(Saved data entries)

- Opening Delimiter -

Lemma generateMatches_partnerships_witness :
  length (filter (λ t, 5 ∈ team_players t)
                 (all_teams (round_matches 4 generateMatches))) = 1%nat ∧
  length (filter (λ m, 5 ∈ match_players m) generateMatches) = 7%nat ∧
  length (filter (is_pair 2 6) (all_teams generateMatches)) = 1%nat.
Proof.
  destruct generateMatches_partnerships as (H1 & H2 & _ & _ & H3).
  split_and!; [apply H1 | apply H2 | apply H3]; lia.
Defined.

(** * The worked session *)

Lemma demoCreated_session : session demoCreated = Some demoSession.
Proof. vm_compute. reflexivity. Qed.

(** * Score entry *)

Lemma clamp_range (hi x : Z) : 0 ≤ hi → 0 ≤ clamp hi x ≤ hi.
Proof. unfold clamp. lia. Qed.

Lemma clamp_cases (hi x : Z) :
  0 ≤ hi →
  (x < 0 → clamp hi x = 0) ∧ (0 ≤ x ≤ hi → clamp hi x = x) ∧ (hi < x → clamp hi x = hi).
Proof. unfold clamp. lia. Qed.

Lemma clamp_min (hi x : Z) : 0 ≤ hi → 0 ≤ x → clamp hi x = Z.min x hi.
Proof. unfold clamp. lia. Qed.

Lemma tp_val_pos (tp : TotalPoints) : 0 < tp_val tp.
Proof. destruct tp; reflexivity. Qed.

Lemma set_scoreA_same (m : Match) : set_scoreA (scoreA m) m = m.
Proof. destruct m; reflexivity. Qed.

Lemma set_matches_same (s : Session) : set_matches (matches s) s = s.
Proof. destruct s; reflexivity. Qed.

Lemma fmap_unchanged {A} (f : A → A) (l : list A) :
  (∀ x, x ∈ l → f x = x) → f <$> l = l.
Proof.
  induction l as [| x l IH]; intros H; csimpl; [done |].
  rewrite H by left. f_equal. apply IH. intros y Hy. apply H. by right.
Qed.

(** C4.  In a state with a session, a numeric value entered for [matchId]
    stores the value clamped into [0, totalPoints] in every match whose id
    is [matchId] and keeps each other match, the order of the matches, and
    the session's name, players and court swaps; the scoring scale stays.
    When no match has that id the session is the same as before, and a value
    that is not a number leaves the whole state as it was. *)
Theorem updateScore_clamps_one_match
    (st : AppState) (s : Session) (matchId : string) (v : Z) :
  session st = Some s →
  let hi := tp_val (totalPoints st) in
  let st' := onScoreChange matchId (Num v) st in
  (∃ a : Z,
     0 ≤ a ≤ hi ∧
     (v < 0 → a = 0) ∧ (0 ≤ v ≤ hi → a = v) ∧ (hi < v → a = hi) ∧
     ∃ s' : Session,
       session st' = Some s' ∧
       s_name s' = s_name s ∧
       s_players s' = s_players s ∧
       courtSwapByRound s' = courtSwapByRound s ∧
       length (matches s') = length (matches s) ∧
       (∀ (i : nat) (m : Match), matches s !! i = Some m →
          matches s' !! i =
            Some (if decide (m_id m = matchId) then set_scoreA (Some a) m else m)) ∧
       ((∀ m, m ∈ matches s → m_id m ≠ matchId) → s' = s)) ∧
  totalPoints st' = totalPoints st ∧
  onScoreChange matchId NaN st = st.
Proof.
  intros Hs hi st'. subst hi st'. simpl. unfold updateScore. rewrite Hs.
  pose proof (tp_val_pos (totalPoints st)) as Hpos.
  split_and!; [| done | done].
  exists (clamp (tp_val (totalPoints st)) v).
  destruct (clamp_cases (tp_val (totalPoints st)) v) as (H1 & H2 & H3); [lia |].
  split_and!; [apply clamp_range; lia | apply clamp_range; lia | done..|].
  eexists. split; [reflexivity |]. simpl.
  split_and!; try done.
  - by rewrite length_fmap.
  - intros i m Hm. by rewrite list_lookup_fmap, Hm.
  - intros Hno. rewrite fmap_unchanged; [apply set_matches_same |].
    intros m Hm. by rewrite decide_False by auto.
Qed.

Lemma updateScore_clamps_one_match_witness :
  ∃ s' : Session,
    session (onScoreChange "r1c1" (Num 40) demoCreated) = Some s' ∧
    (scoreA <$> matches s' !! 0%nat) = Some (Some 32) ∧
    matches s' !! 1%nat = matches demoSession !! 1%nat.
Proof.
  destruct (updateScore_clamps_one_match demoCreated demoSession "r1c1" 40
              demoCreated_session)
    as ((a & Ha & _ & _ & Hhi & s' & Hs' & _ & _ & _ & _ & Hm & _) & _).
  exists s'. split; [exact Hs' |].
  rewrite (Hm 0%nat _ eq_refl), (Hm 1%nat _ eq_refl).
  rewrite Hhi by (vm_compute; reflexivity).
  split; reflexivity.
Defined.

- Closing Delimiter -

- [THE PROBLEM] Send back every record, precisely as written.

- [SOLUTION BELOW]
Lemma generateMatches_partnerships_witness :
  length (filter (λ t, 5 ∈ team_players t)
                 (all_teams (round_matches 4 generateMatches))) = 1%nat ∧
  length (filter (λ m, 5 ∈ match_players m) generateMatches) = 7%nat ∧
  length (filter (is_pair 2 6) (all_teams generateMatches)) = 1%nat.
Proof.
  destruct generateMatches_partnerships as (H1 & H2 & _ & _ & H3).
  split_and!; [apply H1 | apply H2 | apply H3]; lia.
Defined.

(** * The worked session *)

Lemma demoCreated_session : session demoCreated = Some demoSession.
Proof. vm_compute. reflexivity. Qed.

(** * Score entry *)

Lemma clamp_range (hi x : Z) : 0 ≤ hi → 0 ≤ clamp hi x ≤ hi.
Proof. unfold clamp. lia. Qed.

Lemma clamp_cases (hi x : Z) :
  0 ≤ hi →
  (x < 0 → clamp hi x = 0) ∧ (0 ≤ x ≤ hi → clamp hi x = x) ∧ (hi < x → clamp hi x = hi).
Proof. unfold clamp. lia. Qed.

Lemma clamp_min (hi x : Z) : 0 ≤ hi → 0 ≤ x → clamp hi x = Z.min x hi.
Proof. unfold clamp. lia. Qed.

Lemma tp_val_pos (tp : TotalPoints) : 0 < tp_val tp.
Proof. destruct tp; reflexivity. Qed.

Lemma set_scoreA_same (m : Match) : set_scoreA (scoreA m) m = m.
Proof. destruct m; reflexivity. Qed.

Lemma set_matches_same (s : Session) : set_matches (matches s) s = s.
Proof. destruct s; reflexivity. Qed.

Lemma fmap_unchanged {A} (f : A → A) (l : list A) :
  (∀ x, x ∈ l → f x = x) → f <$> l = l.
Proof.
  induction l as [| x l IH]; intros H; csimpl; [done |].
  rewrite H by left. f_equal. apply IH. intros y Hy. apply H. by right.
Qed.

(** C4.  In a state with a session, a numeric value entered for [matchId]
    stores the value clamped into [0, totalPoints] in every match whose id
    is [matchId] and keeps each other match, the order of the matches, and
    the session's name, players and court swaps; the scoring scale stays.
    When no match has that id the session is the same as before, and a value
    that is not a number leaves the whole state as it was. *)
Theorem updateScore_clamps_one_match
    (st : AppState) (s : Session) (matchId : string) (v : Z) :
  session st = Some s →
  let hi := tp_val (totalPoints st) in
  let st' := onScoreChange matchId (Num v) st in
  (∃ a : Z,
     0 ≤ a ≤ hi ∧
     (v < 0 → a = 0) ∧ (0 ≤ v ≤ hi → a = v) ∧ (hi < v → a = hi) ∧
     ∃ s' : Session,
       session st' = Some s' ∧
       s_name s' = s_name s ∧
       s_players s' = s_players s ∧
       courtSwapByRound s' = courtSwapByRound s ∧
       length (matches s') = length (matches s) ∧
       (∀ (i : nat) (m : Match), matches s !! i = Some m →
          matches s' !! i =
            Some (if decide (m_id m = matchId) then set_scoreA (Some a) m else m)) ∧
       ((∀ m, m ∈ matches s → m_id m ≠ matchId) → s' = s)) ∧
  totalPoints st' = totalPoints st ∧
  onScoreChange matchId NaN st = st.
Proof.
  intros Hs hi st'. subst hi st'. simpl. unfold updateScore. rewrite Hs.
  pose proof (tp_val_pos (totalPoints st)) as Hpos.
  split_and!; [| done | done].
  exists (clamp (tp_val (totalPoints st)) v).
  destruct (clamp_cases (tp_val (totalPoints st)) v) as (H1 & H2 & H3); [lia |].
  split_and!; [apply clamp_range; lia | apply clamp_range; lia | done..|].
  eexists. split; [reflexivity |]. simpl.
  split_and!; try done.
  - by rewrite length_fmap.
  - intros i m Hm. by rewrite list_lookup_fmap, Hm.
  - intros Hno. rewrite fmap_unchanged; [apply set_matches_same |].
    intros m Hm. by rewrite decide_False by auto.
Qed.

Lemma updateScore_clamps_one_match_witness :
  ∃ s' : Session,
    session (onScoreChange "r1c1" (Num 40) demoCreated) = Some s' ∧
    (scoreA <$> matches s' !! 0%nat) = Some (Some 32) ∧
    matches s' !! 1%nat = matches demoSession !! 1%nat.
Proof.
  destruct (updateScore_clamps_one_match demoCreated demoSession "r1c1" 40
              demoCreated_session)
    as ((a & Ha & _ & _ & Hhi & s' & Hs' & _ & _ & _ & _ & Hm & _) & _).
  exists s'. split; [exact Hs' |].
  rewrite (Hm 0%nat _ eq_refl), (Hm 1%nat _ eq_refl).
  rewrite Hhi by (vm_compute; reflexivity).
  split; reflexivity.
Defined.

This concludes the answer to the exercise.